Thursday, July 17, 2025

Godzilla: The First 70 Years


I've written at length, on this blog and elsewhere, about my lifetime passion for Godzilla and daikaiju in general, particularly regarding my involvement in the very early days of giant monster–themed fanzine publishing (most recently with "Early Daikaiju Fandom Strikes," June 19, 2025). It was by way of creating Japanese Giants when I was a teenager, back in 1974, that I met lots of other daikaiju fans, most notably Bill Gudmundson and Ed Godziszewski, both of Chicago. We subsequently became good friends, and they took up the torch to keep Japanese Giants alive after I discovered I did not have the financial resources to keep it going on my own. When I moved to Chicago in 1983, we three Japanese Giants Guys became officially known as "THE Japanese Giants Guys," and Ed, bless him, financed and oversaw the magazine for many years, up through the early 2000s. It was during his proprietorship that he became well-acquainted with numerous executives and staff members at Toho Studios, and he not only traveled frequently to Japan for business, he trampled his way onto the studio set on numerous occasions, including during the filming of Godzilla vs. Mothra (1992) and others. (Okay, he didn't really "trample" anything, but he got there!)

Ed's passion for tokusatsu led him to become a bona fide giant monster film historian, and his scholarly approach became most evident in the last few issues of Japanese Giants. He and frequent collaborator Steve Ryfle became regular providers of commentaries on the DVD releases of numerous daikaiju films, and they also wrote the informative and downright fun documentary about the making of Godzilla, Bringing Godzilla Down to Size, which originally appeared in 2008 as a bonus feature on the Classic Media DVD release of Rodan/War of the Gargantuas. In 2017, they penned a comprehensive biography of frequent tokusatsu film director Ishiro Honda, titled Ishiro Honda: A Life in Film, from Godzilla to Kurosawa.

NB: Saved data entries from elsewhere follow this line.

(** The mask overlayCheck hands to the lower layer. *)
Definition lowerMask (p : PermMask) : PermMask :=
  if pWrite p then {| pRead := true; pWrite := false; pExecute := pExecute p |} else p.

Section Vocabulary.
Context {F : Type} `{!InodeOperations F, !MountSourceOperations F, !OverlayDeps F}.

(** A layer's answer that reports the name absent: no error other than
    not-found, and no Dirent or a negative one. *)
Definition absent (child : option Dirent) (err : option error) : bool :=
  negb (unhandled err)
  && match child with Some c => IsNegative c | None => true end.

Definition allAbsent (evs : list Event) : bool :=
  forallb (fun ev => match ev with
                     | EvLookup _ _ child err => absent child err
                     | _ => true
                     end) evs.

(** Whether the upper layer's own lookup answers with a negative Dirent. *)
Definition upperNegative (p : overlayEntry) (name : string) (w : World F) : bool :=
  match upper p with
  | Some pu => answeredNegative (fst (fst (op_Lookup pu name w)))
  | None => false
  end.

(** Whether a layer, asked for the name in the directory [dir], produces no
    match: it reports the name absent.  A parent without that counterpart
    has no match there. *)
Definition noMatch (dir : option ino) (name : string) (w : World F) : bool :=
  match dir with
  | Some d => absent (fst (fst (op_Lookup d name w))) (snd (fst (op_Lookup d name w)))
  | None => true
  end.

(** The world in which overlayLookup turns to the lower layer: the one it
    was given when the parent has no upper counterpart, else the one that
    the upper layer's lookup and the read of the whiteout marker leave. *)
Definition afterUpper (p : overlayEntry) (name : string) (w : World F) : World F :=
  match upper p with
  | Some pu => snd (op_Getxattr pu (XattrOverlayWhiteout name) (snd (op_Lookup pu name w)))
  | None => w
  end.

(** The upper layer has nothing to say about the name: the parent has no
    upper counterpart, or the upper layer reports the name absent and the
    parent's upper directory carries no whiteout marker for it.  The
    relation gives the world the upper phase leaves and the calls it
    made. *)
Inductive upperSilent (p : overlayEntry) (name : string) (w : World F)
    : World F -> list Event -> Prop :=
| silent_no_upper :
    upper p = None ->
    upperSilent p name w w []
| silent_absent (pu : ino) (child : option Dirent) (err : option error)
                (wA : World F) (buf : string) (gerr : option error) (wB : World F) :
    upper p = Some pu ->
    op_Lookup pu name w = ((child, err), wA) ->
    absent child err = true ->
    op_Getxattr pu (XattrOverlayWhiteout name) wA = ((buf, gerr), wB) ->
    ~ (gerr = None /\ buf = "y") ->
    upperSilent p name w wB
      (EvLookup pu name child err :: released child
       ++ [EvGetxattr pu (XattrOverlayWhiteout name) buf gerr]).

(** The removal overlayRemove delegates to the upper layer when the child
    has an upper counterpart: RemoveDirectory for a Directory, Remove for
    anything else; nothing when the child has none.  Result, world left,
    and the record in the log. *)
Definition upperRemoval (u : ino) (name : string) (c : overlayEntry) (t : InodeType)
    (w : World F) : option error * World F * list Event :=
  match upper c with
  | Some _ =>
    if bool_decide (t = Directory)
    then let r := op_RemoveDirectory u name w in
         (fst r, snd r, [EvRemoveDirectory u name (fst r)])
    else let r := op_Remove u name w in
         (fst r, snd r, [EvRemove u name (fst r)])
  | None => (None, w, [])
  end.

(** The question Revalidate puts to the lower mount, when the child has a
    lower counterpart: the answer, the world it leaves and the record in
    the log. *)
Definition lowerRevalidate (o : overlayMountSourceOperations) (name : string)
    (pE cE : overlayEntry) (w : World F) : bool * World F * list Event :=
  match lower cE with
  | Some cl =>
    let r := op_Revalidate (ms_lower o) name (lower pE) (Some cl) w in
    (fst r, snd r, [EvRevalidate (ms_lower o) name (lower pE) (Some cl) (fst r)])
  | None => (false, w, [])
  end.

End Vocabulary.

(** ** An in-memory backing layer

    A small backing layer to run the overlay code on concrete trees:
    directories map names to inodes, every inode carries its extended
    attributes and a permission mask. *)
Module MemFS.

Record Node : Type := mkNode {
  children : gmap string ino;
  xattrs : gmap string string;
  mode : PermMask
}.

Record t : Type := mk {
  nodes : gmap ino Node;
  (* directories whose layer answers an absent name with a negative Dirent *)
  negative : gset ino;
  (* mounts whose Revalidate asks for revalidation *)
  revalidating : gset msrc
}.

Global Instance Node_inhabited : Inhabited Node :=
  populate (mkNode ∅ ∅ (mkPermMask false false false)).

Definition setNode (i : ino) (n : Node) (w : World t) : World t :=
  {| inodes := inodes w;
     entries := entries w;
     fs := {| nodes := <[i := n]> (nodes (fs w));
              negative := negative (fs w);
              revalidating := revalidating (fs w) |} |}.

Definition node (w : World t) (i : ino) : Node := nodes (fs w) !!! i.

Definition Lookup (dir : ino) (name : string) (w : World t)
    : (option Dirent * option error) * World t :=
  match children (node w dir) !! name with
  | Some c => ((Some (NewDirent c name), None), w)
  | None =>
    if bool_decide (dir ∈ negative (fs w))
    then ((Some (NewNegativeDirent name), None), w)
    else ((None, Some ENOENT), w)
  end.

Definition Getxattr (i : ino) (name : string) (w : World t)
    : (string * option error) * World t :=
  match xattrs (node w i) !! name with
  | Some v => ((v, None), w)
  | None => (("", Some ENODATA), w)
  end.

Definition Setxattr (i : ino) (name value : string) (w : World t)
    : option error * World t :=
  let n := node w i in
  (None, setNode i (mkNode (children n) (<[name := value]> (xattrs n)) (mode n)) w).

Definition Listxattr (i : ino) (w : World t) : (gset string * option error) * World t :=
  ((dom (xattrs (node w i)), None), w).

Definition Remove (dir : ino) (name : string) (w : World t) : option error * World t :=
  let n := node w dir in
  match children n !! name with
  | Some _ => (None, setNode dir (mkNode (delete name (children n)) (xattrs n) (mode n)) w)
  | None => (Some ENOENT, w)
  end.

Definition Rename (recv : ino) (oldParent : option ino) (oldName : string)
    (newParent : option ino) (newName : string) (replacement : bool) (w : World t)
    : option error * World t :=
  match oldParent, newParent with
  | Some op, Some np =>
    let n := node w op in
    match children n !! oldName with
    | Some c =>
      let w1 := setNode op (mkNode (delete oldName (children n)) (xattrs n) (mode n)) w in
      let m := node w1 np in
      (None, setNode np (mkNode (<[newName := c]> (children m)) (xattrs m) (mode m)) w1)
    | None => (Some ENOENT, w)
    end
  | _, _ => (Some EINVAL, w)
  end.

Definition check (i : ino) (p : PermMask) (w : World t) : option error * World t :=
  let m := mode (node w i) in
  if (implb (pRead p) (pRead m)) && (implb (pWrite p) (pWrite m))
     && (implb (pExecute p) (pExecute m))
  then (None, w) else (Some EACCES, w).

Definition Revalidate (m : msrc) (name : string) (parent child : option ino)
    (w : World t) : bool * World t :=
  (bool_decide (m ∈ revalidating (fs w)), w).

(** Copy-up of an entry that already has its upper counterpart is a no-op;
    this layer offers no other. *)
Definition copyUp (d : Dirent) (w : World t) : option error * World t :=
  match d_Inode d with
  | Some i =>
    match i_overlay (inodes w !!! i) with
    | Some e =>
      match upper (entries w !!! e) with
      | Some _ => (None, w)
      | None => (Some EOPNOTSUPP, w)
      end
    | None => (Some EINVAL, w)
    end
  | None => (Some EINVAL, w)
  end.

(** The names bound in either layer of an overlay directory. *)
Definition readdir (d : Dirent) (w : World t) : (gset string * option error) * World t :=
  match d_Inode d with
  | Some i =>
    match i_overlay (inodes w !!! i) with
    | Some e =>
      let E := entries w !!! e in
      let names (o : option ino) : gset string :=
        match o with Some x => dom (children (node w x)) | None => ∅ end in
      ((names (upper E) ∪ names (lower E), None), w)
    | None => ((dom (children (node w i)), None), w)
    end
  | None => ((∅, Some ENOENT), w)
  end.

Godzilla: The First 70 Years is Ed and Steve's ultimate tribute to and study of the Godzilla films, from the 1954 original to 2023's Godzilla Minus One. This volume is truly Godzilla-sized—over 400 pages, weighing in at 6-plus pounds, featuring hundreds of rarer-than-rare photographs (many taken on the sets by consummate Godzilla fan, writer, and occasional actor Norman England), and exhaustively researched text. Director John Carpenter, a longtime Godzilla aficionado, and actress Megumi Odaka, who played psychic Miki Saegusa in six of the Heisei-era Godzilla films (1989–1995), provide forewords recounting their long experiences with Godzilla. Producer Shogo Tomiyama closes out the book with an insightful Afterword.

I have pored over the pages of this big volume, though I've barely scratched the surface of the text. It's going to take some serious time to read in detail, but I'm looking forward to it more than I've looked forward to reading anything for quite a long while. Knowing Ed and Steve and their writing styles—both informative and engaging—I can't imagine that I'll be anything other than thrilled.
 
The retail price is $75, but for the moment, it can be purchased on Amazon.com for $60. Right now, it's ranking as the #1 seller in numerous categories. For any Godzilla fan, THIS is the book for you. Get it. Get it now!